Event Detail Information

TCB Group - "X-ray structures of the human Cx26 gap junction channel reveal an electrostatic mechanism for calcium-mediated ion selectivity and a model for channelopathies"

Speaker Mark Yeager, M.D., Ph.D, Department of Molecular Physiology and Biological Physics, University of Virginia School of Medicine and Professor of Cardiovascular Medicine University of Virginia Health System, Charlottesville, VA
Date Dec 16, 2013
Time 3:00 pm - 4:00 pm  
Location 3269 Beckman Institute
Sponsor Klaus Schulten
Contact Donna H. Fackler
Event type Seminar
Views 5585
Originating Calendar Beckman Main Calendar
Dr.

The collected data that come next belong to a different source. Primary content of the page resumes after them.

(** C39. However many workers poll, and however their steps interleave with the
    dispatching, of the events of a queue those accepted are at every time
    those processed, those held by a worker and those queued: none is lost and
    none is processed twice.  With a worker the system can always get to where
    everything accepted has been processed.  One worker alone processes the
    events of a queue in the order in which they were accepted. *)
Theorem workers_process_once queues roles s :
  all_queues_empty queues → rtc (system_step work) (working queues roles) s →
  (∀ i q, board_queues (shared s) !! i = Some q →
     of_queue i (accepted (shared s))
     ≡ₚ of_queue i (processed (shared s)) ++ all_held i (callers s) ++ queue_elements q)
  ∧ ((∃ id, Worker id ∈ roles) →
     ∃ s', rtc (system_step work) s s' ∧ accepted (shared s') = accepted (shared s)
     ∧ ∀ i q, board_queues (shared s') !! i = Some q →
       of_queue i (accepted (shared s)) ≡ₚ of_queue i (processed (shared s')))
  ∧ ∀ id feeders, roles = Worker id :: map Feeder feeders →
    ∀ i q, board_queues (shared s) !! i = Some q →
      of_queue i (processed (shared s)) `prefix_of` of_queue i (accepted (shared s)).
Proof.
  intros He Hr. split; [exact (work_conserved _ _ _ He Hr)|]. split.
  - intros [id Hid]. pose proof (configs_kept work _ _ Hr) as Hroles.
    assert (Hin : Worker id ∈ (callers s).*1).
    { rewrite Hroles. simpl. rewrite map_map. apply list_elem_of_fmap. exists (Worker id). by split. }
    apply list_elem_of_fmap in Hin as ([r p] & Hrole & Hin). simpl in Hrole. subst r.
    apply list_elem_of_lookup_1 in Hin as [j Hj].
    destruct (catch_up (todo s) s j id p) as (s' & Hr' & Ha & Ht);
      [lia|by eapply reachable_matched|done|].
    exists s'. split; [done|]. split; [done|]. intros i q Hi. apply todo_none in Ht as [Hq Hh].
    assert (Hall : rtc (system_step work) (working queues roles) s') by by trans s.
    pose proof (work_conserved queues roles s' He Hall i q Hi) as Hc.
    by rewrite (Hq i q Hi), (Hh i), !app_nil_r, Ha in Hc.
  - intros id feeders -> i q Hi. destruct (one_worker_in_order _ _ _ _ He Hr) as (id' & p & fl & _ & _ & Hc).
    rewrite (Hc i q Hi). by eexists.
Qed.
End Race.

(** ** Two workers *)

(** The queue of two events of one client, and two workers. *)
Definition two_workers : @System (@Board ListQueue nat) (@Role nat) (@worker_pc nat) :=
  working [([], 2%nat)] [Worker 0; Worker 1; Feeder [(0%nat, 1%nat); (0%nat, 2%nat)]].

(** Both events have been processed, the second first. *)
Definition overtaken : @System (@Board ListQueue nat) (@Role nat) (@worker_pc nat) :=
  mk_System (mk_Board [([], 2%nat)] [(0%nat, 1%nat); (0%nat, 2%nat)] [(0%nat, 2%nat); (0%nat, 1%nat)])
    [(Worker 0, Visit 0 1 1 true); (Worker 1, Visit 1 1 1 true);
     (Feeder [(0%nat, 1%nat); (0%nat, 2%nat)], Feeds [])].

(** With two workers the order of a queue is lost: an event is processed
    before the one that its queue accepted first. *)
Theorem two_workers_overtake : rtc (system_step work) two_workers overtaken.
Proof.
  caller 2%nat @feed_accepted; [reflexivity|reflexivity|].
  caller 2%nat @feed_accepted; [reflexivity|reflexivity|].
  caller 0%nat @work_pop; [lia|reflexivity|reflexivity|].
  caller 1%nat @work_pop; [lia|reflexivity|reflexivity|].
  caller 1%nat @work_process.
  caller 0%nat @work_process.
  apply rtc_refl.
Qed.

Yeager’s presentation will focus on recent progress related to the structure and function of gap junction channels. Hexameric connexin (Cx) hemichannels from adjacent cells dock end-to-end to form gap junction channels that mediate the passage of ions, second messengers, and metabolites, thereby providing intercellular signaling crucial in normal and pathological physiology. To explore the mechanism by which Ca2+ blocks ionic conductance during tissue injury, we solved X-ray crystal structures of a human gap junction channel with and without bound Ca2+. Three-dimensional crystals of recombinant Cx26 were grown using a new class of detergents designated facial amphiphiles (FAs), which have a cholate backbone with polar groups extending from one face and a short alkyl chain extending from the opposite face. FA-solubilized Cx26 crystallized into the H32 space group with two monomers in the asymmetric unit, and the crystals diffracted isotropically to 3.2 Å resolution. Crystals in the absence of Ca2+ were grown under similar conditions. A cryoEM map of Cx43 at 5.7-Å resolution [Fleishman et al., Mol. Cell 15: 879-888 (2004)] was used as a search model for molecular replacement. The Ca2+-bound and free structures were nearly identical, ruling out a large-scale steric mechanism for channel block. In both cases, the pore diameter was ~15 Å, sufficient for the passage of hydrated ions. The sites for Ca2+ coordination reside at the interface between adjacent subunits, near the entrance to the extracellular gap, accompanied by local conformational shifts of Ca2+-chelating residues. Molecular dynamics simulations and electrostatic calculations suggest that Ca2+ induces an electrostatic barrier to the passage of cations. A reduction of this electrostatic barrier provides an explanation for some Cx26 channelopathies that cause deafness.